Eichenauer didn’t respond to Yahoo Parenting’s request for comment.

In response to Eichenauer’s Facebook post, fellow parents expressed concern. “If they would put your child through that scary of a situation (‘Oops, your bad mom is 3 minutes late. I’m taking you to the CRC center and you have to stay overnight with people you don’t know, kids you don’t know, and you can’t see your family until the morning’) think of what unimaginable things they could/would be doing to your child,” wrote one parent.

“I would be putting my kid in another school,” added another commenter. “Especially if they plan on putting any child through that type of stress.” Yet another critic noted, “Of course people want to pick their kids up on time but sometimes things happen.”

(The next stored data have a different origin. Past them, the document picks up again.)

Lemma render_element_element (min_x min_y e : value) (svgs svgs' : list string) :
  measured e -> markup_safe_element cs e = true ->
  render_element cs min_x min_y svgs e = Returns svgs' ->
  Forall element svgs -> Forall element svgs'.
Proof.
  intros ((rw & Mw) & (rh & Mh)) S R F. unfold render_element in R.
  destruct e as [| | | | | |d]; try discriminate R.
  rewrite py_get_dict in R. cbn [bind] in R.
  destruct (truthy (field d "isDeleted" VNone)) eqn:D.
  - apply Returns_inj in R. now subst.
  - apply bind_returns in R as ([x y] & L & R).
    apply local_position_numeric in L as (a & b & Ga & Gb & Na & Nb & Nx & Ny).
    rewrite Ga in Mw. rewrite Gb in Mh. cbn [bind] in Mw, Mh.
    unfold get_width, get_height in Mw, Mh. rewrite py_get_dict in Mw, Mh.
    cbn [bind] in Mw, Mh.
    apply py_add_numeric in Mw as (Nw & _); [|exact Na].
    apply py_add_numeric in Mh as (Nh & _); [|exact Nb].
    apply (render_primitive_element x y d svgs svgs'); auto.
Qed.

Lemma for_each_elements (min_x min_y : value) (els : list value)
    (svgs svgs' : list string) :
  Forall measured els ->
  Forall (fun e => markup_safe_element cs e = true) els ->
  for_each (render_element cs min_x min_y) els svgs = Returns svgs' ->
  Forall element svgs -> Forall element svgs'.
Proof.
  intros M. revert svgs. induction M as [|e els Me _ IH]; intros svgs S R F.
  - apply Returns_inj in R. now subst.
  - inversion S as [|? ? Se Ss]; subst. cbn [for_each] in R.
    apply bind_returns in R as (svgs1 & R1 & R).
    apply (IH svgs1 Ss R). apply (render_element_element min_x min_y e svgs svgs1); auto.
Qed.

Lemma calculate_bounds_measured (els : list value) (min_x min_y width height : value) :
  calculate_bounds els = Returns (min_x, min_y, width, height) ->
  Forall measured els /\ numeric width = true /\ numeric height = true.
Proof.
  unfold calculate_bounds. intros H.
  returned H xs. returned H ys. returned H ws. returned H hs.
  returned H mx. returned H my. returned H Mx. returned H My.
  returned H w. returned H h. apply Returns_inj in H. injection H as -> -> -> ->.
  repeat match goal with
         | E : bind (py_sub _ _) _ = Returns _ |- _ =>
             let d := fresh "d" in
             apply bind_returns in E as (d & ? & E)
         end.
  repeat match goal with
         | E : py_sub _ _ = Returns _ |- _ => apply py_sub_numeric in E as (_ & _ & E)
         end.
  repeat match goal with
         | E : py_add ?d _ = Returns _, N : numeric ?d = true |- _ =>
             apply py_add_numeric in E as (_ & E); [|exact N]
         end.
  split; [|split; assumption].
  repeat match goal with
         | E : comprehension _ _ = Returns _ |- _ =>
             apply comprehension_returns, Forall2_each_returns in E
         end.
  apply Forall_forall. intros e I. split.
  - match goal with
    | E : Forall (fun a => exists b, bind (get_x a) _ = Returns b) els |- _ =>
        exact (proj1 (Forall_forall _ _) E e I)
    end.
  - match goal with
    | E : Forall (fun a => exists b, bind (get_y a) _ = Returns b) els |- _ =>
        exact (proj1 (Forall_forall _ _) E e I)
    end.
Qed.

Lemma iterated_elements_safe (d : list (string * value)) (els : list value) :
  markup_safe cs (VDict d) = true ->
  py_iter (field d "elements" (VList [])) = Returns els ->
  Forall (fun e => markup_safe_element cs e = true) els.
Proof.
  unfold markup_safe. intros S I.
  destruct (field d "elements" (VList [])) as [| | | |s|l|d']; try discriminate I;
    apply Returns_inj in I; subst els.
  - apply Forall_forall. intros e H. apply in_map_iff in H as (c & <- & _). reflexivity.
  - apply Forall_forall. intros e H. exact (proj1 (forallb_forall _ _) S e H).
  - apply Forall_forall. intros e H. apply in_map_iff in H as (c & <- & _). reflexivity.
Qed.

(** C6, amended.  When the synthesis returns and the strings the visible
    elements put into the markup can stand there (stroke colour, background
    colour and stroke width without [<], [&], double quote or control
    character; text without [<], [&], the sequence that ends a CDATA section
    or control character), the result is well-formed markup: one root
    element with properly nested elements, attributes and character data. *)
Theorem synthesized_markup_is_well_formed :
  forall (data : value) (svg : string),
    excalidraw_to_svg cs data = Returns svg ->
    markup_safe cs data = true ->
    well_formed svg.
Proof.
  intros data svg H S. unfold excalidraw_to_svg in H.
  destruct data as [| | | | | |d]; try discriminate H.
  rewrite py_get_dict in H. cbn [bind] in H.
  destruct (truthy (field d "elements" (VList []))); cbn [negb] in H.
  2:{ apply Returns_inj in H. subst svg. apply blank_svg_well_formed. }
  returned H els.
  apply bind_returns in H as ([[[min_x min_y] width] height] & B & H).
  returned H svgs. apply Returns_inj in H. subst svg.
  apply calculate_bounds_measured in B as (M & W & Hh).
  apply svg_document_well_formed; try (apply numeric_format_safe; assumption).
  apply (for_each_elements min_x min_y els [] svgs M); auto.
  apply (iterated_elements_safe d els S). assumption.
Qed.

(** A text with a character of two bytes can stand in the markup; a text
    with the non-character U+FFFF, with a surrogate, or with a stray
    continuation byte cannot. *)
Lemma markup_safe_looks_at_characters :
  let text_of (bytes : list nat) :=
    scene [a_text (string_of_list_ascii (map ascii_of_nat bytes))] in
  markup_safe cs (text_of [195; 169]%nat) = true
  /\ markup_safe cs (text_of [239; 191; 191]%nat) = false
  /\ markup_safe cs (text_of [237; 160; 128]%nat) = false
  /\ markup_safe cs (text_of [169]%nat) = false.
Proof. repeat split. Qed.

End Markup.

(** ** Further properties of the converter *)

Section Further.

Variable cs : value -> string.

In an email to Yahoo Parenting, Salem-Kaizer Public Schools communications director Jay Remy said the letter should have never been sent to parents, and that the principal of the school sent a phone message to parents last night apologizing for the letter and any concern it may have caused.

“The school office staff sent the letter out without review and approval from the principal. The letter contained information on a variety of topics for next school year. It also included a statement about calling DHS if the parents were late picking the kids up. This was not the right message,” Remy said. “It should have said that parents should call the school if they will be late picking up their kids. If a parent calls and says they have car trouble or something, there is no problem. The school staff will supervise their child until someone picks them up. The scenario of calling DHS would only come into play in extreme cases, when the parents are not in contact with the school and the child has nowhere to go when the school staff need to go home to their own families in the evening.”

Remy said the principal will be following up with another letter later this summer.

Despite the apology and retraction, it’s not surprising that some parents would take this threat seriously. There have been a number of cases lately in which child protection services were called in to detain children whose parents had left them unsupervised for short periods of time. In Florida last month, for example, officials placed two brothers into foster care and then into the care of a relative after one of the boys, 11, was found playing basketball alone in his own yard. In another highly publicized case, parents Danielle and Alexander Meitiv were investigated for neglect after letting their two children walk home alone from a local park. And in Canada, an 11-year-old was detained at the Lego Store for being an unaccompanied minor.

“I didn’t know if I had five minutes to pick him up, or if they were going to call DHS 10 minutes after the bell rings,” Eichenauer told KOIN News. And as for the apology, she said, it may have been too little too late. “They didn’t bother [apologizing] until enough people called it to their attention.”